What is needed: In the listing below, a line holding "client call is one" and a line holding "that a handler" mark the range. Retype both exactly, with all lines between them.

Raw data:
(** * Workflow and batch orchestration of the Corporate-Agent backend

    A shallow embedding of the two Express routers that carry state-machine
    behaviour:

    - [routes/approvals] (create, step decision, cancel, and the read
      handlers: listing, one workflow, pending approvals), and
    - [routes/bulkBooking] (submit, cancel, retry, [processaBulkBooking]),

    and of the [authenticateToken] middleware in front of them, over a
    model of the Prisma client: every table is the list of its rows, every
    client call is one atomic read or write that may reject, and the
    handlers are written in a small state-and-exception monad so that the
    order of their persistence calls is the order of the source. A call
    that a handler starts without awaiting it is kept with the world, and
    runs as an invocation of its own. *)

From Stdlib Require Import ZArith List String Bool Lia Arith DecimalString Permutation.
Import ListNotations.

Local Open Scope string_scope.
Local Open Scope Z_scope.

(** ** JavaScript values the handlers test *)

(** [!x] for a value that is a string or [undefined]. *)
Definition falsy (x : option string) : bool :=
  match x with
  | None => true
  | Some s => String.eqb s ""
  end.

(** [x || d] for the same kind of value. *)
Definition or_else (x : option string) (d : string) : string :=
  match x with
  | None => d
  | Some s => if String.eqb s "" then d else s
  end.

(** ** The Prisma client *)

Module Prisma.

(** What a handler cannot decide by itself, indexed by the number of
    effects performed so far in the invocation:
    - [fault n]: the client call issued at tick [n] rejects (connection
      loss, a constraint of the schema that the model does not carry);
    - [random n]: the result of the test [Math.random() > 0.1] at tick [n];
    - [cuid n]: the identifier generated at tick [n];
    - [clock n]: the value of [new Date()] / [Date.now()] at tick [n];
    - [order n i]: the rank that the answer of the call issued at tick [n]
      gives to the [i]-th row of a relation it includes without
      [orderBy]. *)
Record Env : Type := {
  fault : nat -> bool;
  random : nat -> bool;
  cuid : nat -> string;
  clock : nat -> Z;
  order : nat -> nat -> nat
}.

Inductive Outcome (A : Type) : Type :=
| Ok (a : A)
| Throw (e : string).
Arguments Ok {A} a.
Arguments Throw {A} e.

(** The database, the number of effects so far, and the calls of async
    functions started without [await], each with the name of the function
    and its argument. *)
Record World (Db : Type) : Type := {
  db : Db;
  tick : nat;
  started : list (string * string)
}.
Arguments db {Db} w.
Arguments tick {Db} w.
Arguments started {Db} w.
Arguments Build_World {Db} db tick started.

Definition M (Db A : Type) : Type := Env -> World Db -> Outcome A * World Db.

Section Client.
Context {Db : Type}.

Definition ret {A} (a : A) : M Db A := fun _ w => (Ok a, w).

Definition bind {A B} (m : M Db A) (k : A -> M Db B) : M Db B :=
  fun env w =>
    match m env w with
    | (Ok a, w') => k a env w'
    | (Throw e, w') => (Throw e, w')
    end.

(** [try { m } catch (error) { h error }]: no rollback, the handler runs
    in the world the failing statement left. *)
Definition try_catch {A} (m : M Db A) (h : string -> M Db A) : M Db A :=
  fun env w =>
    match m env w with
    | (Ok a, w') => (Ok a, w')
    | (Throw e, w') => h e env w'
    end.

Definition bump (w : World Db) : World Db :=
  Build_World (db w) (S (tick w)) (started w).

(** One call of the client: it either rejects and leaves the database as
    it was, or performs [f] as a whole. *)
Definition call {A} (f : Db -> Outcome (A * Db)) : M Db A :=
  fun env w =>
    if fault env (tick w) then (Throw "PrismaClientError", bump w)
    else match f (db w) with
         | Ok (a, d) => (Ok a, Build_World d (S (tick w)) (started w))
         | Throw e => (Throw e, bump w)
         end.

Definition new_Date : M Db Z := fun env w => (Ok (clock env (tick w)), w).

Definition Math_random_gt : M Db bool :=
  fun env w => (Ok (random env (tick w)), bump w).

Definition new_id : M Db string :=
  fun env w => (Ok (cuid env (tick w)), bump w).

(** As many generated identifiers as the list has elements. *)
Fixpoint new_ids {A} (l : list A) : M Db (list string) :=
  match l with
  | [] => ret []
  | _ :: rest =>
      bind new_id (fun i => bind (new_ids rest) (fun ids => ret (i :: ids)))
  end.

(** An invocation starts at tick 0. *)
Definition run {A} (m : M Db A) (env : Env) (d : Db) : Outcome A * Db :=
  let (o, w) := m env (Build_World d 0 []) in (o, db w).

(** [f(arg)], a call of an async function made without [await]: the
    callee has not reached the database when the caller goes on, and
    whatever happens to it later does not come back to the caller. The
    world keeps the call; it runs in turns of the event loop that follow. *)
Definition detached (f arg : string) : M Db unit :=
  fun _ w => (Ok tt, Build_World (db w) (tick w) (started w ++ [(f, arg)])).

(** The calls that an invocation has started without awaiting them. *)
Definition launched {A} (m : M Db A) (env : Env) (d : Db) : list (string * string) :=
  started (snd (m env (Build_World d 0 []))).

End Client.

Definition no_faults (env : Env) : Prop := forall n, fault env n = false.

(** Rows of a table are kept in insertion order. *)
Section Table.
Context {R : Type}.

Definition find_first (p : R -> bool) (t : list R) : option R := find p t.

Definition update_where (p : R -> bool) (f : R -> R) (t : list R) : list R :=
  map (fun r => if p r then f r else r) t.

(** The rows of a relation that a call includes without [orderBy] come
    in the order of the ranks that the answer gives them, rows of one rank
    in table order. *)
Fixpoint place (k : nat) (r : R) (l : list (nat * R)) : list (nat * R) :=
  match l with
  | [] => [(k, r)]
  | (k', r') :: rest =>
      if (k <=? k')%nat then (k, r) :: l else (k', r') :: place k r rest
  end.

Fixpoint ranked (rank : nat -> nat) (i : nat) (rows : list R) : list (nat * R) :=
  match rows with
  | [] => []
  | r :: rest => place (rank i) r (ranked rank (S i) rest)
  end.

Definition arrange (rank : nat -> nat) (rows : list R) : list R :=
  map snd (ranked rank 0 rows).

End Table.

End Prisma.

Declare Scope prisma_scope.
Delimit Scope prisma_scope with prisma.
Notation "x <- m ;; k" := (Prisma.bind m (fun x => k))
  (at level 61, m at next level, right associativity) : prisma_scope.
Notation "m ;; k" := (Prisma.bind m (fun _ => k))
  (at level 61, right associativity) : prisma_scope.

Local Open Scope prisma_scope.

(** The value of a string-or-undefined when it is truthy. *)
Definition truthy (x : option string) : option string :=
  if falsy x then None else x.

(** [xs.map((x, index) => f index x)] *)
Fixpoint mapi_from {A B} (i : Z) (f : Z -> A -> B) (xs : list A) : list B :=
  match xs with
  | [] => []
  | x :: rest => f i x :: mapi_from (i + 1) f rest
  end.

Definition mapi {A B} (f : Z -> A -> B) (xs : list A) : list B :=
  mapi_from 0 f xs.

(** [Array.length] as a JavaScript number. *)
Definition len {A} (xs : list A) : Z := Z.of_nat (List.length xs).

(** A column whose new value is [undefined] keeps its old value. *)
Definition assign {A} (new : option A) (old : A) : A :=
  match new with
  | Some v => v
  | None => old
  end.

Definition assign_opt {A} (new old : option A) : option A :=
  match new with
  | Some v => Some v
  | None => old
  end.

(** All of a list of optional rows, when none is missing. *)
Fixpoint all_rows {A} (l : list (option A)) : option (list A) :=
  match l with
  | [] => Some []
  | None :: _ => None
  | Some x :: rest => option_map (cons x) (all_rows rest)
  end.

(** The first of two identifier lists has no element of the second and no
    repetition: what the primary key of a table demands of inserted rows. *)
Definition fresh_ids (new old : list string) : bool :=
  forallb (fun i => negb (existsb (String.eqb i) old)) new
  && (fix nodup (l : list string) : bool :=
        match l with
        | [] => true
        | i :: rest => negb (existsb (String.eqb i) rest) && nodup rest
        end) new.

(** ** Approval workflows: [routes/approvals] *)

Module Approvals.
Import Prisma.

Module WorkflowStatus.
Inductive t : Type := PENDING | IN_PROGRESS | APPROVED | REJECTED | CANCELLED.
End WorkflowStatus.

Module StepStatus.
Inductive t : Type := PENDING | IN_PROGRESS | APPROVED | REJECTED | SKIPPED.

(** The enum values the client accepts for a [StepStatus] column. *)
Definition of_string (s : string) : option t :=
  if String.eqb s "PENDING" then Some PENDING
  else if String.eqb s "IN_PROGRESS" then Some IN_PROGRESS
  else if String.eqb s "APPROVED" then Some APPROVED
  else if String.eqb s "REJECTED" then Some REJECTED
  else if String.eqb s "SKIPPED" then Some SKIPPED
  else None.
End StepStatus.

Module WorkflowType.
Inductive t : Type :=
| APPOINTMENT_CANCELLATION | REFUND_REQUEST | SPECIAL_DISCOUNT
| EMERGENCY_BOOKING | BULK_BOOKING_APPROVAL | CUSTOMER_COMPLAINT.

Definition of_string (s : string) : option t :=
  if String.eqb s "APPOINTMENT_CANCELLATION" then Some APPOINTMENT_CANCELLATION
  else if String.eqb s "REFUND_REQUEST" then Some REFUND_REQUEST
  else if String.eqb s "SPECIAL_DISCOUNT" then Some SPECIAL_DISCOUNT
  else if String.eqb s "EMERGENCY_BOOKING" then Some EMERGENCY_BOOKING
  else if String.eqb s "BULK_BOOKING_APPROVAL" then Some BULK_BOOKING_APPROVAL
  else if String.eqb s "CUSTOMER_COMPLAINT" then Some CUSTOMER_COMPLAINT
  else None.
End WorkflowType.

Module WorkflowPriority.
Inductive t : Type := LOW | MEDIUM | HIGH | URGENT.

Definition of_string (s : string) : option t :=
  if String.eqb s "LOW" then Some LOW
  else if String.eqb s "MEDIUM" then Some MEDIUM
  else if String.eqb s "HIGH" then Some HIGH
  else if String.eqb s "URGENT" then Some URGENT
  else None.
End WorkflowPriority.

(** Table [approval_workflows]. The columns [requestData], [estimatedValue],
    [dueDate], [createdAt] and [updatedAt] are payload that no handler
    reads back; they are left out. *)
Module ApprovalWorkflow.
Record t : Type := {
  id : string;
  requestType : WorkflowType.t;
  requestId : string;
  requesterId : string;
  currentStep : Z;
  totalSteps : Z;
  status : WorkflowStatus.t;
  priority : WorkflowPriority.t;
  title : string;
  description : option string;
  justification : option string;
  completedAt : option Z;
  cancellationReason : option string
}.
End ApprovalWorkflow.

(** Table [workflow_steps]. *)
Module WorkflowStep.
Record t : Type := {
  id : string;
  workflowId : string;
  stepOrder : Z;
  stepName : string;
  description : option string;
  isOptional : bool;
  approverId : option string;
  status : StepStatus.t;
  comments : option string;
  approverNotes : option string;
  processedAt : option Z;
  processedBy : option string
}.
End WorkflowStep.

Record Db : Type := {
  approvalWorkflow : list ApprovalWorkflow.t;
  workflowStep : list WorkflowStep.t
}.

(** *** Requests and responses *)

Record StepInput : Type := {
  in_stepName : option string;
  in_description : option string;
  in_isOptional : option bool;
  in_approverId : option string
}.

(** [steps] is [None] when the body has no [steps] or it is not an array. *)
Record CreateRequest : Type := {
  c_agent : option string;
  c_requestType : option string;
  c_requestId : option string;
  c_priority : option string;
  c_description : option string;
  c_justification : option string;
  c_steps : option (list StepInput)
}.

Record DecideRequest : Type := {
  d_agent : option string;
  d_workflowId : string;
  d_stepId : string;
  d_status : option string;
  d_comments : option string;
  d_approverNotes : option string
}.

Record CancelRequest : Type := {
  x_agent : option string;
  x_id : string;
  x_reason : option string
}.

Inductive Body : Type :=
| message (m : string)
| workflow (w : option (ApprovalWorkflow.t * list WorkflowStep.t)).

Record Response : Type := { code : Z; body : Body }.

Solution below:
    client call is one atomic read or write that may reject, and the
    handlers are written in a small state-and-exception monad so that the
    order of their persistence calls is the order of the source. A call
    that a handler starts without awaiting it is kept with the world, and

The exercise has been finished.